Words of Advice for New - and Seasoned - Hunters

Words of Advice for New - and Seasoned - Hunters

Written by: Ashley Hlebinsky

New to Hunting? Trust me, the Struggle is Real.

I have been professionally researching firearms history for over a decade. As a result people assume, one, I must be a great shooter and two, I’ve been hunting. First off, no one should ever assume an academic historian is good at anything other than pontificating ad nauseum on a subject people care little about. Secondly, I have been hunting…now…but that was an uphill battle.

I did not grow up around guns. In fact, the first time I held and later fired a gun was in the same year; I was 18 and starting to study the subject in college. I’m from Pittsburgh, which is known for having a thriving hunting population, but that had little influence on my life growing up. As a child, I mortifyingly remember knocking on the door of a hunter’s home and asking him to sign a petition against a white-tailed deer cull. I don’t remember how it went, but my guess was not well. As I became more and more known for my work with firearms history, I took learning to shoot historic and modern guns seriously, but never had someone willing to take me hunting. I had a lot of colleagues during radio or TV interviews offer, but they never actually followed through. This may be one of the reasons why I married my husband – the first person to finally take me hunting when I was in my mid-20s.

I had already been living in Wyoming – another hunting bastion – but it wasn’t until my husband bid on a blackbuck hunt in Argentina at an event that I heard the words, “We’re going hunting.” While the trip was an amazing experience, anytime I talk about my first hunt I feel like people are thinking, “Oh you poor thing - privileged basic white girl goes hunting in Argentina for her first time.” - and you bet your ass I wore leggings. Unfortunately, that’s a true story involving me not understanding my guide and thinking going for a “walk” meant I don’t need to wear my hunting gear, resulting in my husband harvesting his blackbuck while I crawled through pricklers in leggings and a hot pink flannel shirt. I left the Ugg boots back at the ranch.

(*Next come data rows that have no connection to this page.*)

(** * Masternode-list / quorum diff engine of Dash-Electrum

    A shallow embedding of [electrum_dash/protx_list.py] (classes
    [PartialMerkleTree] and [MNList]) together with the properties its
    specification states about it.

    Python integers are unbounded: they are [Z].  [bytes] objects are lists
    of [byte]; [str] objects are [string].  A Python [dict] is insertion
    ordered, and two places of the code observe that order (a stable sort and
    the first element of a sorted list), so dictionaries are association
    lists with unique keys.  Exceptions are values of a result type. *)

From Stdlib Require Import String Ascii ZArith List Bool Lia DecimalString.
From Stdlib Require Import Init.Byte Sorting.Sorted Sorting.Permutation.
From Stdlib Require Strings.Byte.
From Equations Require Import Equations.
Import ListNotations.

Local Open Scope Z_scope.
Local Open Scope list_scope.

Set Implicit Arguments.

(* ===================================================================== *)
(** ** Bytes                                                              *)
(* ===================================================================== *)

Definition bytes := list byte.

Definition byte_val (b : byte) : Z := Z.of_N (Byte.to_N b).

Definition byte_of_Z (z : Z) : byte :=
  match Byte.of_N (Z.to_N (z mod 256)) with
  | Some b => b
  | None => x00
  end.

Definition byte_eqb (a b : byte) : bool := byte_val a =? byte_val b.

(** [b'\x00' * n] *)
Definition zero_bytes (n : nat) : bytes := repeat x00 n.

(** Python compares [bytes] lexicographically by unsigned byte value; a
    proper prefix is smaller. *)
Fixpoint bytes_compare (a b : bytes) : comparison :=
  match a, b with
  | [], [] => Eq
  | [], _ :: _ => Lt
  | _ :: _, [] => Gt
  | x :: a', y :: b' =>
      match byte_val x ?= byte_val y with
      | Eq => bytes_compare a' b'
      | c => c
      end
  end.

Definition bytes_leb (a b : bytes) : bool :=
  match bytes_compare a b with Gt => false | _ => true end.

Definition bytes_ltb (a b : bytes) : bool :=
  match bytes_compare a b with Lt => true | _ => false end.

Definition bytes_eqb (a b : bytes) : bool :=
  match bytes_compare a b with Eq => true | _ => false end.

(* ===================================================================== *)
(** ** Exceptions                                                         *)
(* ===================================================================== *)

(** The exception classes the embedded code can meet.  All of them derive
    from Python's [Exception]. *)
Inductive exn : Type :=
| ValueError
| IndexError
| KeyError
| TypeError
| AttributeError
| OSError
| UnboundLocalError
| SerializationError
| MerkleVerificationFailure.

Inductive result (A : Type) : Type :=
| Ok (a : A)
| Raise (e : exn).

Arguments Ok {A} a.
Arguments Raise {A} e.

Definition bind {A B : Type} (m : result A) (k : A -> result B) : result B :=
  match m with
  | Ok a => k a
  | Raise e => Raise e
  end.

Notation "x <- m ;; k" := (bind m (fun x => k))
  (at level 61, m at next level, right associativity).

Fixpoint mapM {A B : Type} (f : A -> result B) (l : list A)
  : result (list B) :=
  match l with
  | [] => Ok []
  | a :: l' => b <- f a ;; bs <- mapM f l' ;; Ok (b :: bs)
  end.

(* ===================================================================== *)
(** ** Hexadecimal helpers of [util]                                      *)
(* ===================================================================== *)

Definition hex_digits : string := "0123456789abcdef".

(** The digit of a value below sixteen. *)
Definition hex_digit (n : Z) : ascii :=
  match String.get (Z.to_nat n) hex_digits with
  | Some c => if n <? 0 then "f"%char else c
  | None => "f"%char
  end.

Definition hex_value (c : ascii) : option Z :=
  let n := Z.of_nat (nat_of_ascii c) in
  if (48 <=? n) && (n <=? 57) then Some (n - 48)
  else if (97 <=? n) && (n <=? 102) then Some (n - 87)
  else if (65 <=? n) && (n <=? 70) then Some (n - 55)
  else None.

(** Modelled from the spec: [util.bh2u] is not among the sources; the spec
    speaks of hex-encoded values, and the helper is [bytes.hex], two
    lower-case digits per byte. *)
Fixpoint bh2u (b : bytes) : string :=
  match b with
  | [] => EmptyString
  | x :: b' =>
      String (hex_digit (byte_val x / 16))
        (String (hex_digit (byte_val x mod 16)) (bh2u b'))
  end.

Definition is_space (c : ascii) : bool :=
  let n := Z.of_nat (nat_of_ascii c) in
  (n =? 32) || ((9 <=? n) && (n <=? 13)).

(** Modelled from the spec: [util.bfh] is not among the sources; it is
    [bytes.fromhex], which reads two hex digits per byte, skips ASCII
    whitespace between bytes and raises [ValueError] on anything else. *)
Fixpoint bfh (s : string) : result bytes :=
  match s with
  | EmptyString => Ok []
  | String c s' =>
      if is_space c then bfh s'
      else
        match s' with
        | EmptyString => Raise ValueError
        | String d s'' =>
            match hex_value c, hex_value d with
            | Some h, Some l =>
                r <- bfh s'' ;; Ok (byte_of_Z (16 * h + l) :: r)
            | _, _ => Raise ValueError
            end
        end
  end.

Fixpoint ascii_bytes (s : string) : bytes :=
  match s with
  | EmptyString => []
  | String c s' => byte_of_Z (Z.of_nat (nat_of_ascii c)) :: ascii_bytes s'
  end.

(** Modelled from the spec: [util.hfu] is not among the sources; it is
    [binascii.hexlify], the hex digits of its argument as a [bytes]
    object. *)
Definition hfu (b : bytes) : bytes := ascii_bytes (bh2u b).

(* ===================================================================== *)
(** ** SHA-256 and [crypto.sha256d]                                       *)
(* ===================================================================== *)

Module SHA256.

Definition w32 (x : Z) : Z := x mod 2 ^ 32.

Definition add32 (x y : Z) : Z := w32 (x + y).

Definition rotr (n x : Z) : Z :=
  Z.lor (Z.shiftr x n) (w32 (Z.shiftl x (32 - n))).

Definition ch (x y z : Z) : Z :=
  Z.lxor (Z.land x y) (Z.land (Z.lxor x (2 ^ 32 - 1)) z).

Definition maj (x y z : Z) : Z :=
  Z.lxor (Z.lxor (Z.land x y) (Z.land x z)) (Z.land y z).

Definition bsig0 (x : Z) : Z :=
  Z.lxor (Z.lxor (rotr 2 x) (rotr 13 x)) (rotr 22 x).

Definition bsig1 (x : Z) : Z :=
  Z.lxor (Z.lxor (rotr 6 x) (rotr 11 x)) (rotr 25 x).

Definition ssig0 (x : Z) : Z :=
  Z.lxor (Z.lxor (rotr 7 x) (rotr 18 x)) (Z.shiftr x 3).

Definition ssig1 (x : Z) : Z :=
  Z.lxor (Z.lxor (rotr 17 x) (rotr 19 x)) (Z.shiftr x 10).

(** The round constants are the first 32 fractional bits of the cube
    roots of the first 64 primes, the initial state those of the square
    roots of the first 8; both are computed rather than tabulated. *)
Definition is_prime (n : Z) : bool :=
  forallb (fun d => negb (n mod d =? 0))
    (map Z.of_nat (seq 2 (Z.to_nat (Z.sqrt n) - 1))).

Definition first_primes (k : nat) : list Z :=
  firstn k (filter is_prime (map Z.of_nat (seq 2 400))).

(** Largest [r] in [lo, hi) with [r^3 <= n], by bisection. *)
Fixpoint cube_root_between (fuel : nat) (n lo hi : Z) : Z :=
  match fuel with
  | O => lo
  | S fuel' =>
      if hi - lo <=? 1 then lo
      else
        let mid := (lo + hi) / 2 in
        if mid * mid * mid <=? n
        then cube_root_between fuel' n mid hi
        else cube_root_between fuel' n lo mid
  end.

Definition cube_root (n : Z) : Z := cube_root_between 64 n 0 (2 ^ 40).

Definition round_constants : list Z :=
  Eval vm_compute in
    map (fun p => w32 (cube_root (p * 2 ^ 96))) (first_primes 64).

Definition initial_state : list Z :=
  Eval vm_compute in
    map (fun p => w32 (Z.sqrt (p * 2 ^ 64))) (first_primes 8).

(** Big-endian encoding of [z] on [n] bytes. *)
Fixpoint be_bytes (n : nat) (z : Z) : bytes :=
  match n with
  | O => []
  | S n' => byte_of_Z (Z.shiftr z (8 * Z.of_nat n')) :: be_bytes n' z
  end.

Fixpoint be_words (fuel : nat) (b : bytes) : list Z :=
  match fuel, b with
  | S fuel', b0 :: b1 :: b2 :: b3 :: rest =>
      (((byte_val b0 * 256 + byte_val b1) * 256 + byte_val b2) * 256
       + byte_val b3) :: be_words fuel' rest
  | _, _ => []
  end.

Definition pad (msg : bytes) : bytes :=
  let len := Z.of_nat (length msg) in
  let k := (55 - len) mod 64 in
  msg ++ [x80] ++ zero_bytes (Z.to_nat k) ++ be_bytes 8 (8 * len).

(** The message schedule, newest word first. *)
Fixpoint extend (n : nat) (rw : list Z) : list Z :=
  match n with
  | O => rw
  | S n' =>
      let wt :=
        add32 (add32 (ssig1 (nth 1 rw 0)) (nth 6 rw 0))
              (add32 (ssig0 (nth 14 rw 0)) (nth 15 rw 0)) in
      extend n' (wt :: rw)
  end.

Definition schedule (block : list Z) : list Z :=
  rev (extend 48 (rev block)).

Definition round (s : list Z) (kw : Z * Z) : list Z :=
  match s with
  | [a; b; c; d; e; f; g; h] =>
      let t1 :=
        add32 (add32 (add32 h (bsig1 e)) (add32 (ch e f g) (fst kw)))
              (snd kw) in
      let t2 := add32 (bsig0 a) (maj a b c) in
      [add32 t1 t2; a; b; c; add32 d t1; e; f; g]
  | _ => s
  end.

Definition compress (h : list Z) (block : list Z) : list Z :=
  let s := fold_left round (combine round_constants (schedule block)) h in
  map (fun p => add32 (fst p) (snd p)) (combine h s).

Fixpoint blocks (fuel : nat) (ws : list Z) : list (list Z) :=
  match fuel, ws with
  | _, [] => []
  | O, _ => []
  | S fuel', _ => firstn 16 ws :: blocks fuel' (skipn 16 ws)
  end.

Definition sha256 (msg : bytes) : bytes :=
  let p := pad msg in
  let ws := be_words (length p) p in
  let h := fold_left compress (blocks (length ws) ws) initial_state in
  flat_map (be_bytes 4) h.

End SHA256.

(** Modelled from the spec: [crypto.sha256d] is not among the sources; the
    spec names the hash SHA-256d, SHA-256 applied twice. *)
Definition sha256d (x : bytes) : bytes := SHA256.sha256 (SHA256.sha256 x).


(* ===================================================================== *)
(** ** Python dictionaries and [sorted]                                   *)
(* ===================================================================== *)

Section Dict.

Variable V : Type.

(** Keys are unique; the order is the insertion order. *)
Definition dict := list (string * V).

Fixpoint dict_get (d : dict) (k : string) : option V :=
  match d with
  | [] => None
  | (k', v) :: d' => if String.eqb k k' then Some v else dict_get d' k
  end.

(** [k in d] *)
Definition dict_mem (d : dict) (k : string) : bool :=
  match dict_get d k with Some _ => true | None => false end.

(** [del d[k]], for a key that is present; no effect otherwise. *)
Fixpoint dict_del (d : dict) (k : string) : dict :=
  match d with
  | [] => []
  | (k', v) :: d' =>
      if String.eqb k k' then d' else (k', v) :: dict_del d' k
  end.

(** [d[k] = v]: an existing key keeps its place, a new one goes last. *)
Fixpoint dict_set (d : dict) (k : string) (v : V) : dict :=
  match d with
  | [] => [(k, v)]
  | (k', v') :: d' =>
      if String.eqb k k' then (k', v) :: d' else (k', v') :: dict_set d' k v
  end.

Definition dict_keys (d : dict) : list string := map fst d.
Definition dict_values (d : dict) : list V := map snd d.
Definition dict_items (d : dict) : list (string * V) := d.

End Dict.

Section Sorted.

Variable A : Type.
Variable key : A -> bytes.

(** [sorted(l, key=key)] compares keys with [<] only and is stable: of
    two elements with equal keys the one that came first stays first.
    The output of a stable sort is determined by its input, so a stable
    insertion sort computes it. *)
Fixpoint sorted_insert (x : A) (l : list A) : list A :=
  match l with
  | [] => [x]
  | y :: l' =>
      if bytes_ltb (key y) (key x) then y :: sorted_insert x l'
      else x :: y :: l'
  end.

Definition sorted (l : list A) : list A := fold_right sorted_insert [] l.

End Sorted.

(* ===================================================================== *)
(** ** Messages of [dash_msg] and [transaction]                           *)
(* ===================================================================== *)

(** The classes below are declared outside the embedded module; a record
    carries the attributes and the method results that [MNList] reads. *)

Record DashSMLEntry : Type := {
  proRegTxHash : bytes;
  isValid : bool;
  sml_serialize : bytes          (* [sml_entry.serialize()] *)
}.

Record DashQFCommitMsg : Type := {
  llmqType : byte;               (* an unsigned char on the wire *)
  quorumHash : bytes;
  qf_serialize : bytes           (* [q.serialize()] *)
}.

Record DashCbTx : Type := {
  cb_version : Z;
  cb_height : Z;
  merkleRootMNList : bytes;
  merkleRootQuorums : bytes
}.

Record Transaction : Type := {
  tx_version : Z;
  tx_type : Z;
  extra_payload : DashCbTx;
  txid : string                  (* [cbtx.txid()] *)
}.

(* ===================================================================== *)
(** ** Merkle roots                                                       *)
(* ===================================================================== *)

(** One level of the tree: [sha256d(hashes[2i] + hashes[2i+1])] for [i]
    below [len(hashes) // 2]. *)
Fixpoint pair_up (hashes : list bytes) : list bytes :=
  match hashes with
  | a :: b :: rest => sha256d (a ++ b) :: pair_up rest
  | _ => []
  end.

(** [if hashes_len % 2 == 1: hashes.append(hashes[-1])] *)
Definition dup_last (hashes : list bytes) : list bytes :=
  if Nat.odd (length hashes) then hashes ++ [last hashes []] else hashes.

Lemma pair_up_length (l : list bytes) :
  (2 * length (pair_up l) <= length l)%nat.
Proof.
  induction l as [l IH] using (well_founded_induction
                                 (Wf_nat.well_founded_ltof _ (@length bytes))).
  destruct l as [|a [|b r]]; simpl; try lia.
  assert (H : (2 * length (pair_up r) <= length r)%nat).
  { apply IH. unfold Wf_nat.ltof. simpl. lia. }
  lia.
Qed.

Ashley, pictured here in her infamous jeggings on her very first hunting trip. 

Being a professional firearms enthusiast and professional hunter are two different things, as Ashley learned preparing for her first hunt. 

All joking aside though, I found getting into hunting to be one of the more intimidating tasks of learning about guns and being a gun owner. I’m a city girl, so in no world should I, nor many people for that matter, just go out on my own and hope to figure it out along the way. I had been on two major hunts before getting my Hunter Education certificate and even that stressed me out. My former Assistant Curator, Danny Michael, and I took the part online/part in-person class. I remember us driving four hours to Casper, Wyoming to take the class. We studied the entire way because I read that there was a pre-test and if you didn’t pass you were sent home. That was a long drive to be told thanks but no thanks. So, boy were we surprised when not only did a pre-test not happen, but we were the only adults in the class. Having survived Hunters Ed, we went on our own separate journeys to become hunters.

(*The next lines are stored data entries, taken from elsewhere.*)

(* ===== verification/Node.v ===== *)
(** Tree nodes: [ledger/node.go].

    Node keys, internal and leaf nodes, their binary codecs and node hashing.
    The sixteen child slots [[16]*child] are a list of options (a nil pointer is
    [None]); [node_wf] says it has sixteen entries.  The recursion of
    [subtreeHash] halves a power-of-two range, so its width is given by its
    binary logarithm. *)

From S2P Require Import Prelude Errors Sha256 Hashing.

Definition nibbles : nat := 64.

(** Nibble [i] of a path, most significant first.  An index of 64 or more is out
    of range (a panic in Go); the callers of the model treat that case before
    calling. *)
Definition nibble (path : Hash) (i : nat) : N :=
  let b := bn (nth (Nat.div i 2) (b32 path) Init.Byte.x00) in
  if Nat.even i then N.shiftr b 4 else N.land b 0x0F.

Record nodeKey := NodeKey { nk_version : N; nk_prefix : list N }.

#[export] Instance nodeKey_eq_dec : EqDecision nodeKey.
Proof. solve_decision. Defined.

Definition rootNodeKey (version : N) : nodeKey := NodeKey version [].

(** The packing loop of [nodeKey.encode]: two nibbles per byte, the last low
    nibble zero when the count is odd. *)
Fixpoint pack_nibbles (l : list N) : bytes :=
  match l with
  | [] => []
  | [hi] => [u8 (N.lor (N.shiftl hi 4 mod 256) 0)]
  | hi :: lo :: l' => u8 (N.lor (N.shiftl hi 4 mod 256) lo) :: pack_nibbles l'
  end.

Definition nodeKey_encode (nk : nodeKey) : bytes :=
  be 8 (nk_version nk) ++ [u8 (N.of_nat (length (nk_prefix nk)))] ++ pack_nibbles (nk_prefix nk).

Record child := Child { c_version : N; c_hash : Hash; c_isLeaf : bool }.

#[export] Instance child_eq_dec : EqDecision child.
Proof. solve_decision. Defined.

Record leafNode := LeafNode { l_path : Hash; l_vh : Hash; l_valueVersion : N }.

#[export] Instance leafNode_eq_dec : EqDecision leafNode.
Proof. solve_decision. Defined.

(** Exactly one of the two pointers of the Go struct is set. *)
Inductive node :=
| NInternal (children : list (option child))
| NLeaf (leaf : leafNode).

#[export] Instance node_eq_dec : EqDecision node.
Proof. solve_decision. Defined.

Definition nodeTagInternal : byte := u8 1.
Definition nodeTagLeaf : byte := u8 2.

Definition node_isLeaf (n : node) : bool :=
  match n with NLeaf _ => true | NInternal _ => false end.

(** * Record encoding *)

Fixpoint bitmap_from (i : N) (cs : list (option child)) : N :=
  match cs with
  | [] => 0
  | c :: cs' =>
      N.lor (match c with Some _ => N.shiftl 1 i | None => 0 end) (bitmap_from (N.succ i) cs')
  end.

Definition child_encode (c : child) : bytes :=
  be 8 (c_version c) ++ b32 (c_hash c) ++ [if c_isLeaf c then u8 1 else u8 0].

Definition node_encode (n : node) : bytes :=
  match n with
  | NLeaf l =>
      nodeTagLeaf :: b32 (l_path l) ++ b32 (l_vh l) ++ be 8 (l_valueVersion l)
  | NInternal cs =>
      nodeTagInternal :: le 2 (bitmap_from 0 cs) ++
      concat (child_encode <$> omap id cs)
  end.

(** The decoding loop over the sixteen bitmap positions, from position [i], with
    [data] the bytes from the current offset on. *)
Fixpoint decode_children (bits : list bool) (data : bytes) : outcome (list (option child)) :=
  match bits with
  | [] => Ok []
  | false :: bits' => cs ← decode_children bits' data; Ok (None :: cs)
  | true :: bits' =>
      flag ← (match drop (8 + HashSize) data with
              | b :: _ =>
                  if decide (b = u8 0) then Ok false
                  else if decide (b = u8 1) then Ok true
                  else Err (errCorrupted "node decode: bad is_leaf flag")
              | [] => Panic "slice bounds out of range"
              end);
      let c := Child (unbe (take 8 data)) (copy32 (take HashSize (drop 8 data))) flag in
      cs ← decode_children bits' (drop (8 + HashSize + 1) data);
      Ok (Some c :: cs)
  end.

Definition bitmap_bits (bitmap : N) : list bool :=
  (λ i, N.testbit bitmap (N.of_nat i)) <$> seq 0 16.

Definition count_bits (bits : list bool) : nat := length (filter (λ b, b = true) bits).

Definition decodeNode (data : bytes) : outcome node :=
  match data with
  | [] => Err (errCorrupted "node decode: unknown tag")
  | tag :: body =>
      if decide (tag = nodeTagLeaf) then
        if decide (length data = 1 + 2 * HashSize + 8) then
          Ok (NLeaf (LeafNode (copy32 (take HashSize body))
                              (copy32 (take HashSize (drop HashSize body)))
                              (unbe (drop (2 * HashSize) body))))
        else Err (errCorrupted "node decode: bad leaf length")
      else if decide (tag = nodeTagInternal) then
        if decide (length data < 3) then Err (errCorrupted "node decode: internal too short")
        else
          let bits := bitmap_bits (unle (take 2 body)) in
          let count := count_bits bits in
          if decide (count = 0) then Err (errCorrupted "node decode: internal with no children")
          else if decide (length data = 3 + count * (8 + HashSize + 1)) then
            cs ← decode_children bits (drop 2 body);
            Ok (NInternal cs)
          else Err (errCorrupted "node decode: bad internal length")
      else Err (errCorrupted "node decode: unknown tag")
  end.

(** * Node hashing *)

Section node_hash.
Context `{H : Hasher}.

(** [subtreeHash k cs start] folds the [2^k] slots from [start]. *)
Fixpoint subtreeHash (k : nat) (cs : list (option child)) (start : nat) : Hash :=
  match omap id (take (2 ^ k) (drop start cs)) with
  | [] => placeholderHash
  | only :: rest =>
      match k with
      | O => c_hash only
      | S k' =>
          if decide (rest = [] ∧ c_isLeaf only = true) then c_hash only
          else internalHash (subtreeHash k' cs start) (subtreeHash k' cs (start + 2 ^ k'))
      end
  end.

Definition node_hash (n : node) : Hash :=
  match n with
  | NLeaf l => leafHash (l_path l) (l_vh l)
  | NInternal cs => subtreeHash 4 cs 0
  end.
End node_hash.

(** Well-formed nodes: what the codec can represent. *)
Definition child_wf (c : child) : Prop := is_u64 (c_version c).

Definition node_wf (n : node) : Prop :=
  match n with
  | NLeaf l => is_u64 (l_valueVersion l)
  | NInternal cs => length cs = 16 ∧ omap id cs ≠ [] ∧ Forall child_wf (omap id cs)
  end.

Definition nk_wf (nk : nodeKey) : Prop :=
  is_u64 (nk_version nk) ∧ length (nk_prefix nk) ≤ nibbles ∧
  Forall (λ x, (x < 16)%N) (nk_prefix nk).

(** * Codec lemmas *)

Abbreviation somes cs := ((λ c, bool_decide (is_Some c)) <$> cs) (only parsing).

Lemma testbit_bitmap_from i cs j :
  N.testbit (bitmap_from i cs) j =
  bool_decide (i ≤ j)%N && match cs !! N.to_nat (j - i) with Some (Some _) => true | _ => false end.
Proof.
  revert i. induction cs as [|c cs IH]; intros i; cbn [bitmap_from].
  { rewrite N.bits_0, lookup_nil. by rewrite andb_false_r. }
  rewrite N.lor_spec, IH.
  destruct (N.lt_trichotomy i j) as [Hlt|[->|Hgt]].
  - rewrite !bool_decide_eq_true_2 by lia.
    replace (N.to_nat (j - i)) with (S (N.to_nat (j - N.succ i))) by lia. cbn.
    destruct c; [rewrite N.shiftl_spec_high' by lia|by rewrite N.bits_0].
    replace (N.testbit 1 (j - i)) with false; [done|].
    symmetry. apply N.bits_above_log2. cbn. lia.
  - rewrite (bool_decide_eq_false_2 (N.succ j ≤ j)%N) by lia.
    rewrite bool_decide_eq_true_2, N.sub_diag by lia. cbn. rewrite orb_false_r.
    destruct c; [|apply N.bits_0].
    rewrite N.shiftl_spec_high' by lia. by rewrite N.sub_diag.
  - rewrite !bool_decide_eq_false_2 by lia. cbn. rewrite orb_false_r.
    destruct c; [|apply N.bits_0]. rewrite N.shiftl_spec_low by lia. done.
Qed.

Over the years, I have hunted black buck antelope, bull elk, pigs, Javelina, and notably – of which I am most proud – a badger. I am constantly learning about the equipment I use and the clothes I need for various hunts. I also asked our guide on an elk hunt if I could dress it in the field. They looked at me like I was crazy and being so small, I looked like Luke inside a tauntaun, but it was such an amazingly sacred moment that it put so much of hunting into perspective for me.

I was never anti-hunting – well, maybe I was when I knocked on that hunter’s door – but I also never really got it. I knew all the history of conservation and the science behind it as an academic, but I still didn’t quite understand why people would want to hunt or how they could take an animal’s life. It wasn’t until I hunted for the first time that the beauty of nature, the spirit of the animal, and the respect in harvesting and using all parts of the animal clicked with me. I wish that hunting is an experience everyone could have, even if the person didn’t want to hunt but just went along with a hunter. I often get frustrated because hunting is so difficult for those with interest, but no mentor.

So, if you’re an experienced hunter reading this article and cringing at my initial ineptitude, take someone out hunting and teach them the way.

If you’re someone trying to get into hunting, here’s some advice: everyone lies about how easy it is (and their abilities), so don’t feel intimidated. I’ve already done all the embarrassing things so you don’t have to. You’re welcome.

Ashley, now an experienced and honorable hunter, learned the value of not only good gear, but a good mentor. 

Ashley Hlebinsky is a Curator Emerita & Senior Firearms Scholar for the Cody Firearms Museum Founding Curator, an Adjunct Scholar of Firearms History, Technology & Culture at the Firearms Policy Coalition. She is President of The Gun Code, LLC - a  Firearms History Consultancy, Co-Host of Discovery Channel’s Master of Arms, and Founding President of the Association of Firearms History and Museums.